NonCorleone

この世界の片隅にのNonCorleoneのレビュー・感想・評価

この世界の片隅に(2016年製作の映画)
4.9
この映画と出会えて本当に良かった。

中学二年生のとき、父に公開2日目に半ば無理やりテアトル新宿まで観に行かされたことからだった。僕は君の名は。が観たかったのに。父が観たかった理由は、内容というよりかは女優の のん の為だった。
「のんちゃんが久しぶりにでる映画が爆死したらかわいそうだ!」
と言われ渋々行ったのだ。だから期待なんかしていなかった。ほぼほぼ、のんちゃんへの所謂お情けのつもりでテアトル新宿へ向かった。観る前ポスターやYahooレビューを見ている時も、火垂るの墓やはだしのゲンの二番煎じで、よくある反戦映画だと思っていた。

全く違った。衝撃的だった。

観終わったあと、僕と父はずっと無言だった。感想が全く言葉にならなかった。こんなに映画というものが心にくるとは。僕には初めての経験だった。
それから僕は、すずさんがまだ生きていて、どこかで生活してるんじゃないだろうかと錯覚し始めてきていた。授業中も、帰りのバスも、横を向いたら、すずさんが廊下や街を歩いてるんじゃないかと思ってた。この世界の片隅に は僕の世界観の一部になっていた。

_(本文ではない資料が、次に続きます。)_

(* ===== verification/DiskStore.v ===== *)
(** * kvdb/leveldb and kvdb/pebble: the stores on disk

    The two libraries are parameters: [OrderedReader] and [OrderedDB] state what
    their databases and snapshots promise.  What the packages add to them, the
    iterator ranges, the batches, the life cycle and the producers, is modelled
    as it is written, and both are stores of the interface of KvStore.v. *)

From S2P Require Import Prelude Bytes Kvdb KvStore PieceFunc.
Local Open Scope go_scope.

(** ** What the libraries promise *)

(** The pairs from [lo] on and before [hi]. *)
Definition in_range (lo hi : option (list Z)) (k : list Z) : Prop :=
  (match lo with Some lo => key_le lo k | None => True end) /\ (match hi with Some hi => key_lt k hi | None => True end).
#[export] Instance in_range_dec lo hi k : Decision (in_range lo hi k).
Proof. unfold in_range. destruct lo, hi; apply _. Defined.

(** [or_Get] of an absent key is the error [or_ErrNotFound]. *)
Class OrderedReader (R : Type) := {
  or_ErrNotFound : string;
  or_Get : R -> list Z -> outcome (list Z);
  or_Has : R -> list Z -> outcome bool;
  or_NewIter : R -> option (list Z) -> option (list Z) -> list (list Z * list Z);
  or_content : R -> kv
}.
Class OrderedReaderLaws (R : Type) `{!OrderedReader R} : Prop := {
  or_Get_law r k : or_Get r k = match or_content r !! k with Some v => Ok v | None => Err or_ErrNotFound end;
  or_Has_law r k : or_Has r k = Ok (bool_decide (is_Some (or_content r !! k)));
  or_NewIter_law r lo hi : or_NewIter r lo hi = filter (fun p => in_range lo hi p.1) (sorted_pairs (or_content r));
  or_bytes r k v : or_content r !! k = Some v -> Forall is_byte k
}.

Class OrderedDB (D SN : Type) := {
  od_Set : D -> list Z -> list Z -> option string * D;
  od_Delete : D -> list Z -> option string * D;
  od_Apply : D -> list write -> option string * D;
  od_NewSnapshot : D -> outcome SN;
  od_Compact : D -> option (list Z) -> option (list Z) -> option string * D;
  od_Stat : D -> string -> outcome string;
  od_Flush : D -> option string;
  od_Close : D -> option string * D
}.
(** A batch is applied whole or not at all. *)
Class OrderedDBLaws (D SN : Type) `{!OrderedReader D, !OrderedReader SN, !OrderedDB D SN} : Prop := {
  od_Set_law d k v : or_content (od_Set d k v).2 = if (od_Set d k v).1 is Some _ then or_content d else <[k := v]> (or_content d);
  od_Delete_law d k : or_content (od_Delete d k).2 = if (od_Delete d k).1 is Some _ then or_content d else delete k (or_content d);
  od_Apply_law d ws : or_content (od_Apply d ws).2 = if (od_Apply d ws).1 is Some _ then or_content d else apply_writes (or_content d) ws;
  od_NewSnapshot_law d sn : od_NewSnapshot d = Ok sn -> or_content sn = or_content d;
  od_Compact_law d a b : or_content (od_Compact d a b).2 = or_content d
}.

(** ** The range of an iterator *)

(** [bytesPrefix]: from the last byte down, the first that can be increased. *)
Fixpoint bytesPrefix_loop (prefix : list Z) (i : nat) : option (list Z) :=
  match i with
  | O => None
  | Datatypes.S i =>
      match prefix !! i with
      | Some c => if c <? 255 then Some (take i prefix ++ [c + 1]) else bytesPrefix_loop prefix i
      | None => None
      end
  end.
Definition bytesPrefix (prefix : list Z) : option (list Z) := bytesPrefix_loop prefix (length prefix).

(** goleveldb's [util.BytesPrefix], which pebble.go copies: the end of the keys
    with a prefix. *)
Class LevelUtil := {
  util_BytesPrefix : list Z -> option (list Z);
  util_BytesPrefix_law p k : Forall is_byte k -> HasPrefix k p = true <-> in_range (Some p) (util_BytesPrefix p) k
}.

Lemma bytesPrefix_loop_spec p : forall i, (i <= length p)%nat -> Forall (fun c => 255 <= c) (drop i p) ->
  match bytesPrefix_loop p i with
  | None => Forall (fun c => 255 <= c) p
  | Some l => exists q c r, p = q ++ c :: r /\ Forall (fun c => 255 <= c) r /\ l = q ++ [c + 1]
  end.
Proof.
  induction i as [|i IH]; intros Hi Hd; [done|]. cbn [bytesPrefix_loop].
  destruct (lookup_lt_is_Some_2 p i ltac:(lia)) as [c Hc]. rewrite Hc.
  destruct (c <? 255) eqn:E; bool_to_prop.
  - exists (take i p), c, (drop (S i) p). split; [by rewrite take_drop_middle|done].
  - apply IH; [lia|]. rewrite (drop_S p c i Hc). by constructor.
Qed.

(** A key of bytes from [r] on, all of whose bytes are the largest, begins with
    it. *)
Lemma last_prefix r : forall k, Forall (fun c => 255 <= c) r -> Forall is_byte k -> key_le r k -> HasPrefix k r = true.
Proof.
  induction r as [|x r IH]; intros [|y k] Hr Hk; [done|done|done|]. apply Forall_cons in Hr as [Hx Hr]. apply Forall_cons in Hk as [Hy Hk].
  unfold key_le, is_byte in *. cbn. destruct (Z.compare_spec x y) as [->|?|?]; [|lia|done]. intros Hle. by rewrite Z.eqb_refl, IH.
Qed.

Lemma limit_prefix q c r : forall k, Forall (fun c => 255 <= c) r -> Forall is_byte k -> key_le (q ++ c :: r) k -> key_lt k (q ++ [c + 1]) ->
  HasPrefix k (q ++ c :: r) = true.
Proof.
  induction q as [|x q IH]; intros [|y k] Hr Hk; unfold key_le, key_lt; cbn; [done| |done|]; apply Forall_cons in Hk as [Hy Hk].
  - destruct (Z.compare_spec c y) as [->|?|?]; [|destruct (Z.compare_spec y (c + 1)); [by destruct k|lia|done]|done].
    intros Hle _. rewrite Z.eqb_refl. by apply last_prefix.
  - destruct (Z.compare_spec x y) as [->|?|?]; [|destruct (Z.compare_spec y x); [lia|lia|done]|done].
    rewrite Z.compare_refl, Z.eqb_refl. intros H1 H2. by apply IH.
Qed.

Lemma bytesPrefix_spec p k : Forall is_byte k -> HasPrefix k p = true <-> in_range (Some p) (bytesPrefix p) k.
Proof.
  intros Hk. pose proof (bytesPrefix_loop_spec p (length p) ltac:(lia) ltac:(rewrite drop_all; constructor)) as Hs.
  unfold in_range, bytesPrefix. destruct (bytesPrefix_loop p (length p)) as [l|].
  - destruct Hs as (q & c & r & -> & Hr & ->). split; [|by intros [H1 H2]; apply limit_prefix].
    intros Hp. split; [by apply prefix_key_le|]. apply HasPrefix_spec in Hp as [k' ->]. rewrite <- app_assoc. apply key_lt_app.
    unfold key_lt. cbn. by rewrite (proj2 (Z.compare_lt_iff _ _)) by lia.
  - split; [intros Hp; split; [by apply prefix_key_le|done]|]. intros [H1 _]. by apply last_prefix.
Qed.

#[export] Instance copied_LevelUtil : LevelUtil := {| util_BytesPrefix := bytesPrefix; util_BytesPrefix_law := bytesPrefix_spec |}.

(** pebble.go: nil slices are [None]. *)
Definition pebble_bytesPrefixRange (prefix start : option (list Z)) : option (list Z) * option (list Z) :=
  match prefix, start with
  | None, None => (None, None)
  | _, _ =>
      let '(lower, upper) := match prefix with Some prefix => (prefix, bytesPrefix prefix) | None => ([], None) end in
      (Some (lower ++ default [] start), upper)
  end.

(** leveldb.go *)
Definition leveldb_bytesPrefixRange `{!LevelUtil} (prefix start : list Z) : option (list Z) * option (list Z) :=
  (Some (prefix ++ start), util_BytesPrefix prefix).

Lemma list_filter_ext_in {A} (P Q : A -> Prop) `{!forall x, Decision (P x), !forall x, Decision (Q x)} (l : list A) :
  (forall x, x ∈ l -> P x <-> Q x) -> filter P l = filter Q l.
Proof.
  induction l as [|x l IH]; intros Hpq; [done|]. rewrite !filter_cons, (decide_ext (P x) (Q x)) by (apply Hpq; left).
  rewrite IH; [done|]. intros y Hy. apply Hpq. by right.
Qed.

(** From a key of the prefix on, up to the end of the prefix: what [NewIterator]
    is asked for. *)
Lemma range_iter {R} `{!OrderedReader R, !OrderedReaderLaws R} (r : R) (p st : list Z) hi :
  (forall k, Forall is_byte k -> HasPrefix k p = true <-> in_range (Some p) hi k) ->
  or_NewIter r (Some (p ++ st)) hi = kv_iter (or_content r) p st.
Proof.
  intros Hhi. rewrite or_NewIter_law. unfold kv_iter. apply list_filter_ext_in. intros [k v] Hin. cbn [fst].
  apply elem_of_sorted_pairs, or_bytes in Hin. specialize (Hhi k Hin). unfold in_range in *. rewrite Hhi.
  assert (key_le (p ++ st) k -> key_le p k) by (intros; etrans; [apply prefix_key_le, HasPrefix_spec; by eexists|done]). tauto.
Qed.

Lemma pebble_range {R} `{!OrderedReader R, !OrderedReaderLaws R} (r : R) (prefix start : option (list Z)) :
  let '(lo, hi) := pebble_bytesPrefixRange prefix start in
  or_NewIter r lo hi = kv_iter (or_content r) (default [] prefix) (default [] start).
Proof.
  assert (forall st hi, hi = bytesPrefix [] \/ hi = None -> or_NewIter r (Some ([] ++ st)) hi = kv_iter (or_content r) [] st) as Hnil.
  { intros st hi Hhi. apply range_iter. intros k Hk. destruct Hhi as [-> | ->]; exact (bytesPrefix_spec [] k Hk). }
  destruct prefix as [p|], start as [st|]; cbn [pebble_bytesPrefixRange default from_option id].
  - apply range_iter. intros k. apply bytesPrefix_spec.
  - apply (range_iter r p []). intros k. apply bytesPrefix_spec.
  - apply (Hnil st). by right.
  - rewrite or_NewIter_law. unfold kv_iter. apply list_filter_ext_in. intros [k v] _. cbn. unfold in_range. split; [|done].
    intros _. by destruct k.
Qed.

この映画は戦争映画であるが、日本人の暖かみが、優しさがある。戦時中であっても彼女たちは僕たちと同じ日本人だ。根本的な部分は変わらない。日本人らしい生活や日本らしい風景がこの映画にはある。でもその日常に垣間見える戦争がある。日本人らしい生活と風景は戦争に犯されていく。そのギャップがこの映画の凄いところだ。

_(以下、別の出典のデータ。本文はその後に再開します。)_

Lemma tree_loop_spec fuel : forall it, it_ok it -> (length (it_tree it) < fuel)%nat ->
  exists ok it', tree_loop fuel it = Ok (ok, it') /\ stepped ok it it' /\ it_parent it' = it_parent it /\
    (length (it_tree it') <= length (it_tree it))%nat /\
    if ok : bool then (length (it_tree it') < length (it_tree it))%nat else tree_waits it'.
Proof.
  induction fuel as [|fuel IH]; intros it Hok Hf; [lia|]. cbn [tree_loop].
  assert (stepped false it it) as Hrefl by (by split).
  destruct (it_treeOk it) eqn:Ht; cbn [andb]; [|exists false, it; splits; try done; by left].
  destruct (negb (it_parentOk it) || _) eqn:Hturn.
  - destruct (tree_step_spec it Hok Ht (tree_turn it _ Hok Hturn)) as (ok & it1 & -> & Hst & Hpi & Hpo & Hlt).
    assert (it_parent it1 = it_parent it) as HP by (unfold it_parent; by rewrite Hpi, Hpo).
    destruct ok; [exists true, it1; splits; try done; lia|].
    destruct (IH it1 (proj1 Hst) ltac:(lia)) as (ok & it2 & -> & Hst2 & HP2 & Hle & Hend).
    exists ok, it2. splits; [done|by eapply stepped_trans|congruence|lia|]. destruct ok; [lia|done].
  - apply orb_false_iff in Hturn as [Hp Hle]. apply negb_false_iff in Hp. apply bool_decide_eq_false in Hle.
    exists false, it. splits; try done. right. split; [done|]. intros p Hpin.
    destruct (it_tree_next it Hok Ht) as (n & T & Hn & HT & Hst & _). rewrite Hn in Hle. rewrite HT in Hpin.
    pose proof (strict_head_le _ _ _ Hst Hpin) as Hle'. cbn [castToPair fst] in Hle, Hle'.
    rewrite key_le_not_lt in Hle. destruct (decide (key_lt (li_Key (it_parentIt it)) (n_Key n))) as [Hlt|]; [|done].
    apply key_le_lt in Hle' as [?| <-]; [by etrans|done].
Qed.

Lemma next_loop_spec fuel : forall it, it_ok it -> (it_size it < fuel)%nat ->
  exists ok it', next_loop fuel it = Ok (ok, it') /\ stepped ok it it' /\
    if ok : bool then (it_size it' < it_size it)%nat else it_rem it = [].
Proof.
  induction fuel as [|fuel IH]; intros it Hok Hf; [lia|]. cbn [next_loop].
  assert (stepped false it it) as Hrefl by (by split).
  destruct (it_treeOk it || it_parentOk it) eqn:Hany.
  2:{ apply orb_false_iff in Hany as [Ht Hp]. exists false, it. splits; try done.
      unfold it_rem, it_tree, it_parent. by rewrite Ht, Hp. }
  assert (exists ok it1, (if it_treeOk it then tree_loop (S fuel) it else Ok (false, it)) = Ok (ok, it1) /\ stepped ok it it1 /\
    it_parent it1 = it_parent it /\ (length (it_tree it1) <= length (it_tree it))%nat /\
    if ok : bool then (it_size it1 < it_size it)%nat
    else tree_waits it1 /\ (it_parentOk it1 = false -> (length (it_tree it1) < length (it_tree it))%nat))
    as (ok & it1 & -> & Hst1 & HP1 & Hle1 & H1).
  { destruct (it_treeOk it) eqn:Ht.
    - destruct (tree_loop_spec (S fuel) it Hok) as (ok & it1 & -> & Hst & HP & Hle & Hend); [unfold it_size in Hf; lia|].
      exists ok, it1. splits; try done. destruct ok; [unfold it_size; rewrite HP; lia|]. split; [done|]. intros Hpf.
      destruct Hend as [Hw|[Hw _]]; [|congruence]. unfold it_tree, rem_tree. rewrite Hw, Ht.
      destruct (io_node _ Hok Ht) as (n & -> & _). simpl. lia.
    - exists false, it. splits; try done; [by left|]. intros Hp. by rewrite Hp in Hany. }
  cbn [outcome_bind]. destruct ok; [by exists true, it1|]. destruct H1 as [Hw Hnone].
  assert (exists ok it2, (if it_parentOk it1 then let '(ok, it) := parent_step it1 in if ok : bool then Ok (true, it) else next_loop fuel it
      else next_loop fuel it1) = Ok (ok, it2) /\ stepped ok it1 it2 /\
    if ok : bool then (it_size it2 < it_size it)%nat else it_rem it1 = []) as (ok & it2 & -> & Hst2 & H2).
  { assert (it_size it1 <= it_size it)%nat by (unfold it_size; rewrite HP1; lia). destruct (it_parentOk it1) eqn:Hp.
    - destruct (parent_step_spec it1 (proj1 Hst1) Hp) as (ok & it2 & -> & Hst2 & Hlt).
      { destruct Hw as [Hw|[_ Hw]]; [|done]. unfold it_tree, rem_tree. rewrite Hw. by intros p ?%not_elem_of_nil. }
      destruct ok; [exists true, it2; splits; try done; lia|].
      destruct (IH it2 (proj1 Hst2) ltac:(lia)) as (ok & it3 & -> & Hst3 & H3). exists ok, it3.
      split; [done|]. split; [by eapply stepped_trans|]. destruct ok; [lia|]. destruct Hst2 as (_ & _ & <-). done.
    - specialize (Hnone eq_refl). destruct (IH it1 (proj1 Hst1)) as (ok & it2 & -> & Hst2 & H2).
      { unfold it_size in *. rewrite HP1. lia. }
      exists ok, it2. splits; try done. destruct ok; [lia|done]. }
  exists ok, it2. split; [done|]. split; [by eapply stepped_trans|]. destruct ok; [done|]. destruct Hst1 as (_ & _ & <-). done.
Qed.

Lemma it_collect_spec n : forall fuel it, it_ok it -> (it_size it < n)%nat -> (it_size it < fuel)%nat ->
  it_collect n fuel it = Ok (it_rem it).
Proof.
  induction n as [|n IH]; intros fuel it Hok Hn Hf; [lia|]. cbn [it_collect].
  destruct (next_loop_spec fuel it Hok Hf) as (ok & it' & -> & (Hok' & _ & Hr) & H'). cbn [outcome_bind]. destruct ok; [|by rewrite H'].
  destruct Hr as (v & Hv & ->). rewrite IH by (done || lia). cbn [outcome_bind]. by rewrite Hv.
Qed.

(** * The store of a Flushable *)

#[local] Instance tree_sorted_dec t : Decision (tree_sorted t).
Proof. unfold tree_sorted. apply _. Defined.

Section store.
Context {S : Type} `{!TreeOps} `{!TreeLaws} `{!KvReader S} `{!KvReaderLaws S}.
Implicit Types (w : Flushable S).

(** What an open store holds: its modified pairs over the underlying content. *)
Definition Flushable_content w : option kv :=
  match fl_modified w with
  | Some t => if decide (tree_sorted t) then overlay (tree_map t) <$> kv_content (fl_underlying w) else None
  | None => None
  end.

Lemma Flushable_content_Some w m : Flushable_content w = Some m <->
  exists t base, fl_modified w = Some t /\ tree_sorted t /\ kv_content (fl_underlying w) = Some base /\ m = overlay (tree_map t) base.
Proof.
  unfold Flushable_content. destruct (fl_modified w) as [t|]; [|naive_solver].
  case_decide; [|naive_solver]. rewrite fmap_Some. naive_solver.
Qed.

Lemma Leaf_sorted : tree_sorted Leaf.
Proof. constructor. Qed.

Lemma Flushable_Wrap_content s base : kv_content s = Some base -> Flushable_content (Flushable_Wrap s) = Some base.
Proof.
  intros Hs. apply Flushable_content_Some. exists Leaf, base. split; [done|]. split; [apply Leaf_sorted|]. split; [done|].
  symmetry. apply overlay_empty.
Qed.

(** A modified pair. *)
Lemma content_modified w m t size k v : fl_modified w = Some t -> Flushable_content w = Some m ->
  Flushable_content (with_modified w (tree_Put t k v) size) = Some (apply_write m (k, v)).
Proof.
  intros Ht (t' & base & Ht' & Hs & Hb & ->)%Flushable_content_Some. simplify_eq. apply Flushable_content_Some.
  exists (tree_Put t k v), base. split; [done|]. split; [by apply tree_Put_sorted|]. split; [done|].
  by rewrite tree_Put_map, overlay_insert.
Qed.

Lemma write_one_content w m op : Flushable_content w = Some m ->
  exists w', write_one w op = Ok w' /\ Flushable_content w' = Some (apply_write m op) /\ fl_underlying w' = fl_underlying w.
Proof.
  intros Hm. pose proof Hm as (t & base & Ht & _)%Flushable_content_Some. destruct op as [k [v|]];
    unfold write_one, Flushable_put, Flushable_delete; cbn [fst snd]; rewrite Ht; eexists; (split; [reflexivity|]);
    (split; [by apply content_modified|done]).
Qed.

Lemma cacheBatch_Write_content w m b : Flushable_content w = Some m ->
  exists w', cacheBatch_Write w b = Ok w' /\ Flushable_content w' = Some (apply_writes m (cb_writes b)) /\
    fl_underlying w' = fl_underlying w.
Proof.
  intros Hm. pose proof Hm as (t & base & Ht & _)%Flushable_content_Some. unfold cacheBatch_Write. rewrite Ht. clear t base Ht.
  revert w m Hm. induction (cb_writes b) as [|op ws IH]; intros w m Hm; [by exists w|]. cbn [foldM].
  destruct (write_one_content w m op Hm) as (w1 & -> & Hm1 & Hu1). cbn [outcome_bind].
  destruct (IH w1 _ Hm1) as (w2 & -> & Hm2 & Hu2). exists w2. split; [done|]. split; [done|congruence].
Qed.

Lemma Get_content w m k : Flushable_content w = Some m -> Flushable_Get w k = Ok (m !! k).
Proof.
  intros (t & base & Ht & Hs & Hb & ->)%Flushable_content_Some. unfold Flushable_Get.
  rewrite Ht, tree_Get_map, overlay_lookup by done. destruct (tree_map t !! k); [done|]. by apply kv_Get_law.
Qed.

Lemma Has_content w m k : Flushable_content w = Some m -> Flushable_Has w k = Ok (bool_decide (is_Some (m !! k))).
Proof.
  intros (t & base & Ht & Hs & Hb & ->)%Flushable_content_Some. unfold Flushable_Has.
  rewrite Ht, tree_Get_map, overlay_lookup by done. destruct (tree_map t !! k); [done|]. by apply kv_Has_law.
Qed.

Lemma key_le_nil k : key_le [] k.
Proof. by destruct k. Qed.

Lemma key_le_app_l prefix start k : key_le (prefix ++ start) k -> key_le prefix k.
Proof. apply transitivity. rewrite <- (app_nil_r prefix) at 1. apply key_le_app, key_le_nil. Qed.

僕はこの映画を観て、泣いたことは無い。泣くなんていう単純なことでは紛らわし切れない感情が渦巻くんだ。もちろんこの映画を観て涙を流す人沢山いる。でも、その涙は悲しいからでも、戦争が恐ろしいからでもない。きっと戦争が終わって。日本の夜が、明かりが灯る夜に戻ったこと。九嶺の街に希望という光が溢れていることに対する涙だ。

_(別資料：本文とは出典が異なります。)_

(* ===== verification/VecFC.v ===== *)
(** * vecengine/vector.go and vecfc/vector.go, vector_ops.go: vector clocks

    The engine works on two kinds of vectors through the interfaces of
    vecengine/vector.go, here the classes [HighestBeforeI] and [LowestAfterI].
    vecfc implements them as byte slices of little-endian cells.  The laws of
    [HighestBeforeLaws] and [LowestAfterLaws] say what the engine relies on,
    cell by cell; the byte implementation is proved to satisfy them.

    Index arithmetic on the slices is not reduced to 32 bits: a vector of
    fewer than 2^32 bytes is never indexed past that. *)

From S2P Require Import Prelude Bytes Pos Dag.
Local Open Scope go_scope.

(** ** vecfc/vector.go *)

Record BranchSeq := mk_BranchSeq { bs_Seq : Z; bs_MinSeq : Z }.

#[export] Instance BranchSeq_eq_dec : EqDecision BranchSeq.
Proof. solve_decision. Defined.

Definition zeroSeq : BranchSeq := mk_BranchSeq 0 0.
Definition forkDetectedSeq : BranchSeq := mk_BranchSeq 0 MaxInt32.

Definition BranchSeq_IsForkDetected (s : BranchSeq) : bool := bool_decide (s = forkDetectedSeq).

(** A vector is a byte slice; [i*n : i*n+4] is read as a little-endian word. *)
Definition word_at (b : list Z) (off : nat) : Z := le_value (take 4 (drop off b)).
Definition put_word (b : list Z) (off : nat) (v : Z) : list Z :=
  take off b ++ le_split 4 v ++ drop (off + 4) b.

Definition LowestAfterSeq := list Z.
Definition HighestBeforeSeq := list Z.

Definition NewLowestAfterSeq (size : nat) : LowestAfterSeq := replicate (size * 4) 0.
Definition NewHighestBeforeSeq (size : nat) : HighestBeforeSeq := replicate (size * 8) 0.

Definition LA_Size (b : LowestAfterSeq) : nat := (length b / 4)%nat.
Definition HB_Size (b : HighestBeforeSeq) : nat := (length b / 8)%nat.

Definition LA_Get (b : LowestAfterSeq) (i : nat) : Z :=
  if (LA_Size b <=? i)%nat then 0 else word_at b (i * 4).

(** [for i >= b.Size() { append zeros }]: the loop runs [i + 1 - Size] times. *)
Definition LA_extend (b : LowestAfterSeq) (i : nat) : LowestAfterSeq :=
  b ++ replicate ((i + 1 - LA_Size b) * 4) 0.

Definition LA_Set (b : LowestAfterSeq) (i : nat) (seq : Z) : LowestAfterSeq :=
  put_word (LA_extend b i) (i * 4) (u32 seq).

Definition HB_Get (b : HighestBeforeSeq) (i : nat) : BranchSeq :=
  if (HB_Size b <=? i)%nat then zeroSeq
  else mk_BranchSeq (word_at b (i * 8)) (word_at b (i * 8 + 4)).

Definition HB_extend (b : HighestBeforeSeq) (i : nat) : HighestBeforeSeq :=
  b ++ replicate ((i + 1 - HB_Size b) * 8) 0.

Definition HB_Set (b : HighestBeforeSeq) (i : nat) (seq : BranchSeq) : HighestBeforeSeq :=
  put_word (put_word (HB_extend b i) (i * 8) (u32 (bs_Seq seq))) (i * 8 + 4) (u32 (bs_MinSeq seq)).

(** ** vecfc/vector_ops.go *)

Definition LA_InitWithEvent (b : LowestAfterSeq) (i : nat) (e : BaseEvent) : LowestAfterSeq :=
  LA_Set b i (e_seq e).

Definition LA_Visit (b : LowestAfterSeq) (i : nat) (e : BaseEvent) : bool * LowestAfterSeq :=
  if negb (LA_Get b i =? 0) then (false, b) else (true, LA_Set b i (e_seq e)).

Definition HB_InitWithEvent (b : HighestBeforeSeq) (i : nat) (e : BaseEvent) : HighestBeforeSeq :=
  HB_Set b i (mk_BranchSeq (e_seq e) (e_seq e)).

Definition HB_IsForkDetected (b : HighestBeforeSeq) (i : nat) : bool :=
  BranchSeq_IsForkDetected (HB_Get b i).

Definition HB_IsEmpty (b : HighestBeforeSeq) (i : nat) : bool :=
  let seq := HB_Get b i in negb (BranchSeq_IsForkDetected seq) && (bs_Seq seq =? 0).

Definition HB_Seq (b : HighestBeforeSeq) (i : nat) : Z := bs_Seq (HB_Get b i).
Definition HB_MinSeq (b : HighestBeforeSeq) (i : nat) : Z := bs_MinSeq (HB_Get b i).

Definition HB_SetForkDetected (b : HighestBeforeSeq) (i : nat) : HighestBeforeSeq :=
  HB_Set b i forkDetectedSeq.

(** One turn of the loop of [CollectFrom]. *)
Definition HB_CollectFrom_step (other self : HighestBeforeSeq) (branchID : nat) : HighestBeforeSeq :=
  let hisSeq := HB_Get other branchID in
  if (bs_Seq hisSeq =? 0) && negb (BranchSeq_IsForkDetected hisSeq) then self
  else
    let mySeq := HB_Get self branchID in
    if BranchSeq_IsForkDetected mySeq then self
    else if BranchSeq_IsForkDetected hisSeq then HB_SetForkDetected self branchID
    else
      let '(mySeq, self) :=
        if (bs_Seq mySeq =? 0) || (bs_MinSeq hisSeq <? bs_MinSeq mySeq)
        then let m := mk_BranchSeq (bs_Seq mySeq) (bs_MinSeq hisSeq) in (m, HB_Set self branchID m)
        else (mySeq, self) in
      if bs_Seq mySeq <? bs_Seq hisSeq
      then HB_Set self branchID (mk_BranchSeq (bs_Seq hisSeq) (bs_MinSeq mySeq))
      else self.

Definition HB_CollectFrom (self other : HighestBeforeSeq) (num : nat) : HighestBeforeSeq :=
  foldl (HB_CollectFrom_step other) self (seq 0 num).

(** The loop of [GatherFrom], with its [break]. *)
Fixpoint HB_Gather_loop (other : HighestBeforeSeq) (highest : BranchSeq) (from : list nat) : BranchSeq :=
  match from with
  | [] => highest
  | branchID :: from' =>
      let branch := HB_Get other branchID in
      if BranchSeq_IsForkDetected branch then branch
      else HB_Gather_loop other (if bs_Seq highest <? bs_Seq branch then branch else highest) from'
  end.

Definition HB_GatherFrom (self : HighestBeforeSeq) (to : nat) (other : HighestBeforeSeq)
    (from : list nat) : HighestBeforeSeq :=
  HB_Set self to (HB_Gather_loop other zeroSeq from).

(** ** vecengine/vector.go: the interfaces of the engine *)

Class HighestBeforeI (T : Type) := {
  hb_New : nat -> T;
  hb_InitWithEvent : T -> nat -> BaseEvent -> T;
  hb_IsEmpty : T -> nat -> bool;
  hb_IsForkDetected : T -> nat -> bool;
  hb_Seq : T -> nat -> Z;
  hb_MinSeq : T -> nat -> Z;
  hb_SetForkDetected : T -> nat -> T;
  hb_CollectFrom : T -> T -> nat -> T;
  hb_GatherFrom : T -> nat -> T -> list nat -> T
}.

Class LowestAfterI (T : Type) := {
  la_New : nat -> T;
  la_InitWithEvent : T -> nat -> BaseEvent -> T;
  la_Visit : T -> nat -> BaseEvent -> bool * T
}.

#[export] Instance vecfc_HighestBefore : HighestBeforeI HighestBeforeSeq := {
  hb_New := NewHighestBeforeSeq;
  hb_InitWithEvent := HB_InitWithEvent;
  hb_IsEmpty := HB_IsEmpty;
  hb_IsForkDetected := HB_IsForkDetected;
  hb_Seq := HB_Seq;
  hb_MinSeq := HB_MinSeq;
  hb_SetForkDetected := HB_SetForkDetected;
  hb_CollectFrom := HB_CollectFrom;
  hb_GatherFrom := HB_GatherFrom
}.

#[export] Instance vecfc_LowestAfter : LowestAfterI LowestAfterSeq := {
  la_New := NewLowestAfterSeq;
  la_InitWithEvent := LA_InitWithEvent;
  la_Visit := LA_Visit
}.

(** ** The laws the engine relies on *)

Definition cell_u32 (s : BranchSeq) : Prop := is_u32 (bs_Seq s) /\ is_u32 (bs_MinSeq s).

すずさんたちが戦争を生き抜いて、成長していく日本を生きることが出来て良かった。そして、今を生きている自分が戦争とは無縁の暮らしをしていて、本当に誇らしい。心の底からうれしい。

今まで5回映画館で観て来たけど、もう一度いや何度でもこの映画を映画館で観たい。そしてみんなにこの映画を知ってもらいたい。
さらにいくつもの とても楽しみに待っています。上映日に父とテアトル新宿でまた観たい。

あなたにはこの世界、どんな風に見えますか。